The task :: Which lines below contain the word "Definition"? Copy each of them.

Saved entries
(* ===== verification/PropertiesOnceMap.v ===== *)
(** * Theorems on [uv-once-map] *)

From stdpp Require Import base list option gmap.
From S2P Require Import Prelude OnceMap OnceMapFacts OnceMapSystem OnceMapLive.

(** ** Safety *)

(** C30: No call on a shared [RegisteredOnceMap] panics, in any interleaving of calls, drops and removals with
    exclusive access; and a value that a call returns was submitted for its key. *)
Theorem once_map_safe {K V : Type} `{EqDecision K} {C : ConcurrentMap K} {CL : ConcurrentMapLaws K}
    {N : NotifyOps} {NL : NotifyLaws} (s : System K V) (t : nat) (task : Task K V) :
  registered_reachable s -> tasks s !! t = Some task ->
  task_at task <> Panicked /\
  forall v, task_at task = Returned (AnswerOption (Some v)) \/ task_at task = Returned (AnswerValue v) ->
    (call_key (task_call task), v) ∈ submitted s.
Proof.
  intros Hs Ht. pose proof (system_tasks _ (registered_reachable_ok s Hs) t task Ht) as Hp.
  split; [by intros E; rewrite E in Hp|]. by intros v [E|E]; rewrite E in Hp.
Qed.

(** C31: One call is told to start a job: none while the key is absent, exactly one while its job runs,
    and no further one once it is completed. *)
Theorem once_map_starts_once {K V : Type} `{EqDecision K} {C : ConcurrentMap K} {CL : ConcurrentMapLaws K}
    {N : NotifyOps} {NL : NotifyLaws} (s : System K V) (k : K) :
  registered_reachable s ->
  match cmap_get (items (shared s)) k with
  | None => starters s k = O
  | Some (Waiting _) => starters s k = 1%nat
  | Some (Filled _) => (starters s k <= 1)%nat
  end.
Proof. intros Hs. apply (system_starters _ (registered_reachable_ok s Hs)). Qed.

(** C32: The shared map implements a map of jobs: a step starts the absent job of a call that is told so,
    completes a job with the value of the call, removes a job with exclusive access, or changes none. *)
Theorem once_map_refines_jobs {K V : Type} `{EqDecision K} {C : ConcurrentMap K} {CL : ConcurrentMapLaws K}
    {N : NotifyOps} {NL : NotifyLaws} (s s' : System K V) (l : Label K V) :
  registered_reachable s -> registered_exec s l = Some s' -> job_step s l s'.
Proof. intros Hs. by apply registered_exec_job, registered_reachable_ok. Qed.

(** ** Liveness *)

(** C29: In a fair execution every call that is not dropped returns, provided that the job of its key is
    completed at some time if the call may wait for it. *)
Theorem once_map_returns {K V : Type} `{EqDecision K} {C : ConcurrentMap K} {CL : ConcurrentMapLaws K}
    {N : NotifyOps} {NL : NotifyLaws} (e : nat -> System K V) (l : nat -> Label K V) (n t : nat) (task : Task K V) :
  fair_execution e l -> tasks (e n) !! t = Some task -> finished (task_at task) = false ->
  (forall m, l m <> Drop t) ->
  (may_wait (task_call task) = true -> exists m, (n <= m)%nat /\ filled (e m) (call_key (task_call task))) ->
  exists m answer, (n < m)%nat /\ tasks (e m) !! t = Some (mkTask (task_call task) (Returned answer)).
Proof. intros Hfair. by apply call_returns. Qed.

(** ** An execution *)

Definition example_labels : list (Label nat nat) :=
  [Spawn (CallRegisterEntry 1%nat); Run 0; Spawn (CallRegisterOrWait 1%nat); Run 1; Run 1; Run 1; Run 1;
   Spawn (CallDone 1%nat 42%nat); Run 2; Run 2; Run 1; Run 1; Run 1; Spawn (CallWait 1%nat); Run 3; Run 3].

Definition example_system (n : nat) : System nat nat :=
  default (system_new []) (execs registered_exec (system_new []) (take n example_labels)).

Definition example_label (n : nat) : Label nat nat := default Stutter (example_labels !! n).

Lemma example_end n : (16 <= n)%nat -> example_system n = example_system 16.
Proof. intros Hn. unfold example_system. by rewrite !take_ge by (cbn; lia). Qed.

Lemma example_next n : registered_exec (example_system n) (example_label n) = Some (example_system (S n)).
Proof.
  destruct (decide (16 <= n)%nat) as [Hn|Hn].
  - unfold example_label. rewrite lookup_ge_None_2 by (cbn; lia). by rewrite (example_end n), (example_end (S n)) by lia.
  - do 16 (destruct n as [|n]; [reflexivity|]). lia.
Qed.

Lemma example_system_reachable n : registered_reachable (example_system n).
Proof. induction n as [|n IH]; [apply (reachable_new [])|]. eapply reachable_step; [done|apply example_next]. Qed.

Lemma example_over t : run (example_system 16) t = None.
Proof.
  do 4 (destruct t as [|t]; [reflexivity|]).
  assert (Hl : length (tasks (example_system 16)) = 4%nat) by reflexivity.
  unfold run. by rewrite (lookup_ge_None_2 (tasks (example_system 16))) by lia.
Qed.

Lemma example_fair : fair_execution example_system example_label.
Proof.
  split; [apply example_system_reachable|apply example_next|]. intros t n. exists (n + 16)%nat. split; [lia|]. right.
  rewrite example_end by lia. intros [s Hs]. by rewrite example_over in Hs.
Qed.

Lemma once_map_safe_witness :
  tasks (example_system 16) !! 1%nat = Some (mkTask (CallRegisterOrWait 1%nat) (Returned (AnswerOption (Some 42%nat)))) /\
  (1%nat, 42%nat) ∈ submitted (example_system 16).
Proof.
  split; [reflexivity|].
  destruct (once_map_safe (example_system 16) 1 (mkTask (CallRegisterOrWait 1%nat) (Returned (AnswerOption (Some 42%nat)))))
    as [_ H]; [apply example_system_reachable|reflexivity|]. apply (H 42%nat). by left.
Defined.

Lemma once_map_starts_once_witness : starters (example_system 5) 1%nat = 1%nat.
Proof. exact (once_map_starts_once (example_system 5) 1%nat (example_system_reachable 5)). Defined.

Lemma once_map_refines_jobs_witness : job_step (example_system 8) (Run 2) (example_system 9).
Proof. apply once_map_refines_jobs; [apply example_system_reachable|apply (example_next 8)]. Defined.

Lemma once_map_returns_witness :
  exists m answer, (6 < m)%nat /\
    tasks (example_system m) !! 1%nat = Some (mkTask (CallRegisterOrWait 1%nat) (Returned answer)).
Proof.
  apply (once_map_returns example_system example_label 6 1
    (mkTask (CallRegisterOrWait 1%nat) (AtRead (Waiting 0) (ReadCheck ByRegisterOrWait 1%nat 0%nat (O : @Notified counting_notify)))));
    [apply example_fair|reflexivity|done| |].
  - intros m. do 16 (destruct m as [|m]; [done|]). done.
  - intros _. exists 10%nat. split; [lia|]. exists 0%nat. reflexivity.
Defined.

(** ** Removal without exclusive access *)

(** The second call waits; its job is done, removed, and registered and done again before it registers
    for the notification. *)
Definition removal_labels : list (Label nat nat) :=
  [Spawn (CallRegisterOrWait 1%nat); Run 0; Spawn (CallRegisterOrWait 1%nat); Run 1;
   Spawn (CallDone 1%nat 42%nat); Run 2; Run 2; Spawn (CallRemove 1%nat); Run 3; Run 3;
   Spawn (CallRegisterOrWait 1%nat); Run 4; Run 1; Run 1; Run 1; Spawn (CallDone 1%nat 43%nat); Run 5; Run 5].

Definition removal_system (n : nat) : System nat nat :=
  default (system_new []) (execs once_exec (system_new []) (take n removal_labels)).

Lemma removal_stranded : stranded (removal_system 18) 1.
Proof.
  exists (CallRegisterOrWait 1%nat), ByRegisterOrWait, 1%nat, 0%nat, (1%nat : @Notified counting_notify), (1%nat : @Notify counting_notify).
  split_and!; [left; reflexivity|reflexivity| |reflexivity| |].
  - apply (of_created (1%nat : @Notify counting_notify)), (used_waiters (O : @Notify counting_notify)), (@used_new counting_notify).
  - intros k. assert (Hi : items (shared (removal_system 18)) = <[1%nat := Filled 1]> (∅ : gmap nat OnceValue)) by reflexivity.
    rewrite Hi. cbn [cmap_get gmap_concurrent]. by rewrite lookup_insert_Some, lookup_empty; intros [[_ ?]|[_ ?]].
  - assert (Hb : forallb (fun task => match task_at task with AtNotify _ => false | _ => true end)
      (tasks (removal_system 18)) = true) by reflexivity.
    rewrite forallb_forall in Hb. intros t task Ht%list_elem_of_lookup_2%list_elem_of_In%Hb Hat. by rewrite Hat in Ht.
Qed.

(** Of an [OnceMap] whose keys are removed while calls wait for them: a call that found the key pending can
    be left waiting, although the job was completed twice, whatever the other calls do later; and it
    can panic, when the key is gone. *)
Theorem once_map_removal_hangs :
  execs once_exec (system_new []) removal_labels = Some (removal_system 18) /\
  job (removal_system 18) 1%nat = Completed 43%nat /\
  (forall ls s', execs once_exec (removal_system 18) ls = Some s' ->
     forall task answer, tasks s' !! 1%nat = Some task -> task_at task <> Returned answer) /\
  (exists s', execs once_exec (removal_system 10) [Run 1; Run 1] = Some s' /\
     tasks s' !! 1%nat = Some (mkTask (CallRegisterOrWait 1%nat) Panicked)).
Proof.
  split_and!; [reflexivity|reflexivity| |eexists; split; reflexivity].
  intros ls s' Es task answer. apply stranded_never_returns. eapply once_execs_stranded; [apply removal_stranded|done].
Qed.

Solution to the exercise ::
Definition example_labels : list (Label nat nat) :=
Definition example_system (n : nat) : System nat nat :=
Definition example_label (n : nat) : Label nat nat := default Stutter (example_labels !! n).
Definition removal_labels : list (Label nat nat) :=
Definition removal_system (n : nat) : System nat nat :=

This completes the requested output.